Non-protein thiols flux to S-nitrosothiols in endothelial cells: an LPS redox signal

Abstract

Lipopolysaccharide (LPS) injures blood vessels by activating pathways in the endothelium that lead either to cell survival and proliferation or apoptosis. It has been suggested that these outcomes are determined when reactive oxygen and nitrogen intermediates oxidize low molecular weight non-protein thiols (NPSHs) such as glutathione (GSH) and cysteine (Cys), which serve as major intracellular reducing agents. The oxidoreduction of NPSHs could be an important redox signal if it were shown to occur rapidly following injury. Towards that end, cultured bovine aortic endothelial cells were stained with the thiol fluorescent probe, monobromobimane (MBB).
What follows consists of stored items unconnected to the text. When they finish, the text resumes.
Lemma wf_ticker_decide a t rf :
  wf rf -> wp (ticker_decide a t) (fun _ rf' => wf rf') rf.
Proof.
  intros Hwf. unfold ticker_decide. wp_simp. repeat (case_match; [|done]). wp_simp.
  eapply wp_mono; [apply (wp_resetRaftIndex (set_state Leader rf)); apply Hwf|]. intros ? rf' ->. simpl.
  pose proof (log_ok_nonneg _ (wf_log _ Hwf)). destruct Hwf.
  split; simpl; try done; rewrite ?length_insert, ?length_replicate; try done.
  intros _. apply Forall_replicate. lia.
Qed.

Lemma wf_ticker_begin now env rf :
  wf rf -> wp (ticker_begin now env) (fun _ rf' => wf rf') rf.
Proof.
  intros Hwf. unfold ticker_begin, SetElectionTime, persist. wp_simp. case_match; [|done].
  wp_simp. case_match; wp_simp.
  - by apply (wf_frame rf); simpl; try lia.
  - destruct (log_ok_last _ (wf_log _ Hwf)) as (e & -> & _). wp_simp.
    by apply (wf_frame rf); simpl; try lia.
Qed.

Lemma wf_onVoteReply env r t rf :
  wf rf -> wp (onVoteReply env r t) (fun _ rf' => wf rf') rf.
Proof.
  intros Hwf. unfold onVoteReply. destruct r as [r|]; wp_simp; [|done].
  eapply wp_mono; [by apply wf_add_when|]. intros ? ? [? _]. by wp_simp.
Qed.

(** ** applyTicket *)

(** The batch is the committed suffix of the log that has not been applied. *)
Lemma wp_applyTicket_collect rf :
  log_ok (log rf) -> firstIndex (log rf) <= lastApplied rf + 1 ->
  commitIndex rf <= lastIndex (log rf) ->
  wp applyTicket_collect (fun batch rf' => rf' = rf
    /\ length batch = Z.to_nat (commitIndex rf - lastApplied rf)
    /\ contig (lastApplied rf + 1) batch
    /\ forall k e, batch !! k = Some e ->
         entryAt (log rf) (lastApplied rf + 1 + Z.of_nat k) = Some e) rf.
Proof.
  intros Hl Hf Hc. unfold applyTicket_collect. wp_simp.
  eapply wp_mono.
  - apply (wp_m_map _ _ (fun done batch rf' => rf' = rf /\ length batch = length done
      /\ forall k e, batch !! k = Some e ->
           entryAt (log rf) (lastApplied rf + 1 + Z.of_nat k) = Some e
           /\ le_Index e = lastApplied rf + 1 + Z.of_nat k)).
    { done. }
    intros l1 i l2 ys rf' Hr (-> & Hlen & Hys). destruct (range_split _ _ _ _ Hr) as [-> Hk].
    set (j := lastApplied rf + 1 + Z.of_nat (length l1)).
    destruct (entryAt_ok (log rf) j Hl) as (e & Hat & He & Hie); [unfold j; lia|].
    apply wp_logAt; [done|unfold j; lia|]. intros e' He' _. fold j in He'. simplify_eq.
    split_and!; [done|rewrite !length_app; simpl; lia|].
    intros k x [Hx|[? Hx]]%lookup_app_Some; [by apply Hys|].
    destruct (k - length ys)%nat eqn:Ek; simplify_eq/=.
    assert (k = length l1) as -> by lia. done.
  - intros batch rf' (-> & Hlen & Hb). unfold range in Hlen.
    rewrite length_fmap, length_seq in Hlen. split_and!; try done.
    + intros k e He. apply (Hb k e He).
    + intros k e He. apply (Hb k e He).
Qed.

Lemma wf_applyTicket_finish b rf :
  wf rf -> wp (applyTicket_finish b) (fun _ rf' => wf rf') rf.
Proof.
  intros Hwf. unfold applyTicket_finish. destruct (list.last b); wp_simp; [|done].
  apply wp_when; intros _; wp_simp; [by apply (wf_frame rf)|done].
Qed.

(** ** All operations *)

Lemma wp_ignore {A} (m : M (Raft D) A) Q rf :
  wp m (fun _ rf' => Q rf') rf -> wp (ignore m) (fun _ rf' => Q rf') rf.
Proof. intros Hm. unfold ignore. rewrite wp_bind. eapply wp_mono; [exact Hm|]. done. Qed.

Lemma wf_exec env op rf :
  wf rf -> op_pre rf op -> wp (exec env op) (fun _ rf' => wf rf') rf.
Proof.
  intros Hwf Hpre. destruct op; simpl; try (apply wp_ignore).
  - by apply wf_Snapshot.
  - by apply wf_RequestVote.
  - by apply wf_RequestHeartBeat.
  - by apply wf_RequestInstallSnapShot.
  - by apply wf_installSnapshotDone.
  - by apply wf_RequestSendLog.
  - eapply wp_mono; [by apply wp_Start|]. by intros ? ? [? _].
  - unfold Kill. wp_simp. by apply (wf_frame rf).
  - by apply wf_sendSnapShot_begin.
  - by apply wf_sendSnapShot_reply.
  - eapply wp_mono; [by apply wp_sendLogTicketCore_begin|]. by intros ? ? [? _].
  - by apply wf_sendLog_reply.
  - by apply wf_ticker_begin.
  - by apply wf_onVoteReply.
  - by apply wf_ticker_decide.
  - destruct Hpre. eapply wp_mono; [apply wp_applyTicket_collect; try done; apply Hwf|].
    by intros ? ? [-> _].
  - by apply wf_applyTicket_finish.
Qed.

End Leader.
(* ===== verification/RaftDemo.v ===== *)
(** A concrete execution of a three-peer cluster, for the witnesses of the
    cluster theorems: peer 0 times out, wins the vote of peer 1, becomes leader
    of term 1, appends a command, replicates it to peer 1 and commits it; its next
    message tells peer 1, which commits it too. *)
From Stdlib Require Import ZArith Lia.
From stdpp Require Import base list numbers relations.
From S2P Require Import Prelude RaftTypes RaftNode RaftVote RaftCluster.

Module Demo.
Import ListGob.

Abbreviation cluster := (Cluster (D:=Z)).

Definition env0 : Env := fun _ => mkTick 7 0.
Definition boot : nat -> Z := fun _ => 0.
Definition c0 : cluster := Eval vm_compute in init 3 boot.

(** The peer an operation leaves behind. *)
Definition after {A} (m : M (Raft Z) A) (c : cluster) (i : nat) : list (Raft Z) :=
  alter (fun rf => fst (m rf)) i (nodes c).

Definition voteArgs : RequestVoteArgs := mkRequestVoteArgs 1 0 0 (-1).
Definition voteCall (j : nat) : Call (D:=Z) := mkCall 0 (Some 0%nat) j (ReqVote voteArgs).
Definition granted_by (j : nat) : Call (D:=Z) * option Response :=
  (voteCall j, Some (RepVote (mkRequestVoteReply 0 true))).

(** peer 0 starts an election *)
Definition c1 : cluster := Eval vm_compute in
  mkCluster (after (ticker_begin 1000 env0) c0 0) [0; 0; 0]%nat
    [mkElection 0 voteArgs tally0 []] [voteCall 1; voteCall 2] [] [].
(** peer 1 grants its vote *)
Definition c2 : cluster := Eval vm_compute in
  mkCluster (after (RequestVote env0 voteArgs) c1 1) [0; 0; 0]%nat
    (elections c1) [voteCall 2] [granted_by 1] [].
(** peer 0 counts it *)
Definition c3 : cluster := Eval vm_compute in
  mkCluster (nodes c2) [0; 0; 0]%nat
    [mkElection 0 voteArgs (mkTally 2 2 0) [1%nat]] [voteCall 2] [] [].
(** and becomes leader *)
Definition c4 : cluster := Eval vm_compute in
  mkCluster (after (ticker_decide voteArgs (mkTally 2 2 0)) c3 0) [0; 0; 0]%nat
    [] [voteCall 2] [] [].
(** a command is submitted *)
Definition c5 : cluster := Eval vm_compute in
  mkCluster (after (Start 42) c4 0) [0; 0; 0]%nat [] [voteCall 2] [] [].

Definition logArgs : SendLogArgs Z :=
  mkSendLogArgs 1 0 0 (-1) [mkLogEntry 1 1 (Some 42)] 0 LogMsgType false.
Definition logCall (j : nat) : Call (D:=Z) := mkCall 0 (Some 0%nat) j (ReqLog logArgs 1).

(** it is sent to the peers *)
Definition c6 : cluster := Eval vm_compute in
  mkCluster (nodes c5) [0; 0; 0]%nat [] [logCall 1; logCall 2; voteCall 2] [] [].
(** peer 1 stores it *)
Definition c7 : cluster := Eval vm_compute in
  mkCluster (after (RequestSendLog env0 logArgs) c6 1) [0; 0; 0]%nat []
    [logCall 2; voteCall 2] [(logCall 1, Some (RepLog (mkSendLogReply 1 true 0)))] [].
(** and peer 0 commits it *)
Definition c8 : cluster := Eval vm_compute in
  mkCluster (after (sendLog_reply env0 1 logArgs 1 (mkSendLogReply 1 true 0)) c7 0)
    [0; 0; 0]%nat [] [logCall 2; voteCall 2] [] [].

(** the next round of messages *)
Definition heartArgs : SendLogArgs Z := mkSendLogArgs 1 0 1 1 [] 1 HeartBeatMsgType false.
Definition heartCall : Call (D:=Z) := mkCall 0 (Some 0%nat) 1 (ReqLog heartArgs 2).
Definition logCall2 : Call (D:=Z) :=
  mkCall 0 (Some 0%nat) 2 (ReqLog (mkSendLogArgs 1 0 0 (-1) [mkLogEntry 1 1 (Some 42)] 1 LogMsgType false) 1).
Definition c9 : cluster := Eval vm_compute in
  mkCluster (nodes c8) [0; 0; 0]%nat [] [heartCall; logCall2; logCall 2; voteCall 2] [] [].
(** peer 1 commits the command *)
Definition c10 : cluster := Eval vm_compute in
  mkCluster (after (RequestSendLog env0 heartArgs) c9 1) [0; 0; 0]%nat []
    [logCall2; logCall 2; voteCall 2] [(heartCall, Some (RepLog (mkSendLogReply 1 true 0)))] [].

Lemma step_eq (c c' c'' : cluster) : step c c' -> c' = c'' -> step c c''.
Proof. by intros ? <-. Qed.

Local Ltac calc := vm_compute; reflexivity.

Lemma step_01 : step c0 c1.
Proof. eapply step_eq; [eapply (step_tick _ 0 0 _ _ 1000 env0 (Some voteArgs)); calc|calc]. Qed.

Lemma step_12 : step c1 c2.
Proof.
  eapply step_eq; [eapply (step_deliver_vote _ [] (voteCall 1) [voteCall 2] voteArgs _ _ env0); calc|calc]. Qed.

Lemma step_23 : step c2 c3.
Proof.
  eapply step_eq; [eapply (step_vote_reply _ [] (voteCall 1) (snd (granted_by 1)) [] voteArgs []
    (mkElection 0 voteArgs tally0 []) [] _ _ env0); calc|calc]. Qed.

Lemma step_34 : step c3 c4.
Proof.
  eapply step_eq; [eapply (step_decide _ (mkElection 0 voteArgs (mkTally 2 2 0) [1%nat]) [] []); calc|calc]. Qed.

Lemma step_45 : step c4 c5.
Proof. eapply step_eq; [eapply (step_start _ 0 _ _ 42); calc|calc]. Qed.

Lemma step_56 : step c5 c6.
Proof. eapply step_eq; [eapply (step_sendlog _ 0 0); calc|calc]. Qed.

Lemma step_67 : step c6 c7.
Proof.
  eapply step_eq.
  - eapply (step_deliver_log _ [] (logCall 1) [logCall 2; voteCall 2] logArgs 1 _ _ env0).
    + calc.
    + calc.
    + calc.
    + calc.
  - calc.
Qed.

Lemma step_78 : step c7 c8.
Proof. eapply step_eq; [eapply (step_log_reply _ [] (logCall 1) (mkSendLogReply 1 true 0) [] logArgs 1 _ _ env0); calc|calc]. Qed.

Lemma step_89 : step c8 c9.
Proof. eapply step_eq; [eapply (step_sendlog _ 0 0); calc|calc]. Qed.

Lemma step_9_10 : step c9 c10.
Proof.
  eapply step_eq.
  - eapply (step_deliver_log _ [] heartCall [logCall2; logCall 2; voteCall 2] heartArgs 2 _ _ env0).
    + calc.
    + calc.
    + calc.
    + calc.
  - calc.
Qed.

Lemma run_04 : rtc step c0 c4.
Proof.
  eapply rtc_l; [apply step_01|]. eapply rtc_l; [apply step_12|].
  eapply rtc_l; [apply step_23|]. eapply rtc_l; [apply step_34|]. done.
Qed.

Lemma run_48 : rtc step c4 c8.
Proof.
  eapply rtc_l; [apply step_45|]. eapply rtc_l; [apply step_56|].
  eapply rtc_l; [apply step_67|]. eapply rtc_l; [apply step_78|]. done.
Qed.

End Demo.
Most of the acid extractable MBB-reactive adducts are GSH (approximately 90%) and Cys (approximately 90%). Within 1 min of LPS exposure, 50-70% of the MBB-reactive NPSHs are consumed without evidence for concomitant net generation of superoxide, hydrogen peroxide, singlet oxygen, or glutathione disulfide (GSSG). Although LPS induces an increased rate of thiol-disulfide exchange, the slight increase does not explain the magnitude of NPSH consumption. Within the first 10 min of recovery from LPS exposure, the MBB-reactive NPSH fluorescence returns at or slightly above baseline values. When HgCl2 was added to the acid extract, one mole of S-nitrosothiol oxidizing equivalent was found for every mole of MBB-reactive NPSH consumed. It is suspected that the rapid flux of MBB-reactive NPSHs and Hg2+-inducible oxidants reflects transition of GSH to GSNO (S-nitrosoglutathione) and could be an important redox signal in endothelial cells exposed to LPS.